El relato al que se refería Walpole es la versión inglesa de un texto publicado en
1557en Venecia por Michele Tramezzino: Peregrinaggio
di tre giovani figliuoli del re di Serendippo —Peregrinación de los tres hijos jóvenes del rey de Serendippo—, a
su vez una traducción al italiano realizada por Cristoforo Armeno (1534-1557)

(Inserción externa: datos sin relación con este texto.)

(** * migrate_framer.py: asset migration for a statically exported site

    A shallow embedding of [src/migrate_framer.py] and the properties of
    its URL extraction, asset naming, download cache and document rewrite.

    Conventions of the embedding.
    - A Python [str] is the list of its code points ([list N]); [bytes] is a
      list of byte values.  Text is taken to be free of lone surrogates (it
      comes from UTF-8 decoding and from [html.unescape], which produce
      none), so [str.encode('utf-8')] is total.
    - Paths are lists of components relative to the working directory of the
      run; the file system is a finite map from canonical paths to nodes,
      without symbolic links, with POSIX path rules.  A file is one that the
      process may read, and perhaps write, or one that it may not open.
    - The world outside the script is an [env]: the entity table of
      [html.entities], [str.lower] on text outside ASCII, the iteration
      order of a [set], [os.path.relpath], the network, the limit of the
      interpreter on the digits of a decimal string, and the errors of
      [os.stat] that the tree alone does not decide.
    - The console of a state lists what was printed, latest line first,
      with a mark for every call of [download_file]; printing is taken to
      succeed, as on a console that encodes every character. *)

From Stdlib Require Import NArith ZArith List Ascii String Permutation Sorted Lia Bool.
From stdpp Require Import gmap list strings fin_maps.
Lemma shadowed_step c u u' q n fd :
  wf b u → fd_wf u → owns_notifier u →
  shadowed q n fd u →
  step b sn c u = Done u' →
  published q u' = published q u ∧ (shadowed q n fd u' ∨ destroyed q u').
Proof.
  intros Hwf Hfw Hown ((d & Hq & Hptr) & Hn & (s & Hfd & Hnil) & Hne) Hstep. split.
  - destruct (step_published c u u' q Hstep)
      as [Hp|[(Hp & _)|(Hp & n' & nt' & s' & Hn' & Hr & Hfd' & Hne')]]; [done| |].
    + rewrite (wf_win _ _ Hwf Hp) in Hn. done.
    + destruct (wf_notifiers _ _ Hwf n' nt' Hn') as (_ & d' & Hq' & Hptr').
      rewrite Hr, Hq in Hq'. injection Hq' as <-.
      assert (n' = n) as -> by congruence.
      rewrite Hn in Hn'. injection Hn' as <-. cbn in Hfd'. congruence.
  - destruct (step_heap b sn c u u' q d Hwf Hstep Hq) as [Hd|(d' & Hq' & Hptr' & _)];
      [by right|]. left.
    split; [exists d'; split; [done|congruence]|].
    destruct (step_notifier_kept c u u' n _ Hwf Hown Hn Hstep) as [Hn'|Hdead];
      [|cbn in Hdead; congruence].
    split; [done|]. by apply (step_idle_socket c u u' fd s).
Qed.

Lemma shadowed_run cs :
  ∀ u u' q n fd,
  wf b u → fd_wf u → owns_notifier u →
  shadowed q n fd u →
  run b sn cs u = Done u' →
  published q u' = published q u.
Proof.
  induction cs as [|c cs IH]; intros u u' q n fd Hwf Hfw Hown Hsh; cbn.
  - by intros [= <-].
  - destruct (step b sn c u) as [u1| | |] eqn:Hstep; [|done..]. cbn. intros Hrun.
    destruct (shadowed_step c u u1 q n fd Hwf Hfw Hown Hsh Hstep) as [Hpub [Hsh1|Hd]].
    + rewrite <- Hpub. apply (IH u1 u' q n fd); try done.
      * by apply (wf_step b sn c u).
      * by apply (fd_wf_step b sn c u).
      * by apply (owns_notifier_step b sn c u).
    + rewrite <- Hpub. by apply (run_published_destroyed b sn cs u1).
Qed.

(** X9. On Unix the static pair serves one watcher only.  When a second
    watcher is constructed while the first one, connected so far, has
    nothing waiting in its channel, the first watcher publishes nothing ever
    again, whatever signals are raised and however often the event loop
    turns: the handler now writes to the new pair. *)
Theorem second_watcher_silences_first cs w q n :
  platform b = Q_OS_UNIX →
  run b sn cs init = Done w →
  connected q n w →
  pending_bytes w = [] →
  ∃ w1, step b sn (New true) w = Done w1
        ∧ connected (next_obj w) (next_notifier w) w1
        ∧ ∀ cs2 w2, run b sn cs2 w1 = Done w2 → published q w2 = published q w.
Proof.
  intros Hp Hreach (sa & sb & d & Ha & Hpeer & Hb & Hn & Hq) Hpend.
  destruct (reachable_consistent b sn cs w Hreach) as (Hwf & Hfw & Hown).
  destruct (create_granted b w Hp)
    as (w1 & Hrun & Hc1 & Hsp & Hheap & Hns & Hfds & Hem).
  exists w1. split; [done|]. split; [done|].
  assert (Hstep : step b sn (New true) w = Done w1) by done.
  intros cs2 w2 Hrun2.
  assert (Hpub1 : published q w1 = published q w) by (unfold published; by rewrite Hem).
  rewrite <- Hpub1.
  pose proof (fd_below _ Hfw _ _ Hb) as Hlt.
  destruct (wf_notifiers _ _ Hwf n _ Hn) as (Hnlt & d' & Hq' & Hptr). cbn in Hq'.
  apply (shadowed_run cs2 w1 w2 q n (sockpair w).2).
  - by apply (wf_step b sn (New true) w).
  - by apply (fd_wf_step b sn (New true) w).
  - by apply (owns_notifier_step b sn (New true) w).
  - split; [exists d'; split; [|done]|].
    { rewrite Hheap; [done|]. apply (wf_heap _ _ Hwf) in Hq. lia. }
    split; [rewrite Hns; [done|lia]|].
    split; [|rewrite Hsp; cbn; lia].
    exists sb. split; [rewrite Hfds; [done|lia..]|].
    unfold pending_bytes in Hpend. by rewrite Hb in Hpend.
  - done.
Qed.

de un relato antiquísimo, seguramente basado en la vida de Bahram V Gour, rey
sasánida de Persia entre 420 y 438. En Francia el cuento también era muy
conocido y, como se sabe, un famoso coetáneo de Horace Walpole echó mano de la
historia de los tres príncipes de Serendippo —es decir, la isla de Ceilán, hoy
la República Democrática Socialista de Sri Lanka—: Voltaire (1694-1778), en su
novela Zadig ou la Destinée (1747) haría
que el protagonista, un filósofo de Babilonia, dejara a medio mundo con la boca
abierta describiendo a un perro y a un gato que jamás había visto, al igual que
siglos atrás lo habían hecho los príncipes de Serendippo —en su caso, con un
camello—.
La
Real Academia Española define serendipia
como “hallazgo valioso que se produce de manera accidental o casual”. ¿Hallar
algo que no se busca? Curiosamente, el diccionario otorga a la palabra hallazgo, cuya primera acepción es la
obvia —“acción y efecto de hallar”— un significado casi serendípico: “encuentro
casual de cosa mueble ajena que no sea tesoro oculto”. En inglés, el sentido del
término es más amplio: serendipity se
refiere tanto al hecho del hallazgo afortunado como a la facultad de lograrlo,
lo cual, bien pensado, resulta alucinante: ¿tener la aptitud de hacer algo que
no se quiere hacer?
El
concepto de serendipia sigue siendo difícil de contener. Apenas en 2006, Princeton
University Press publicó una obra póstuma del sociólogo norteamericano Robert
K. Merton (1910-2003), en coautoría con Elinor Barber, The Travels and Adventures of Serendipity. Extrañas coincidencias:
la primera edición de este ensayo se realizó en italiano: Viaggio e Aventure della Serendipity (Il Mulino, 2002).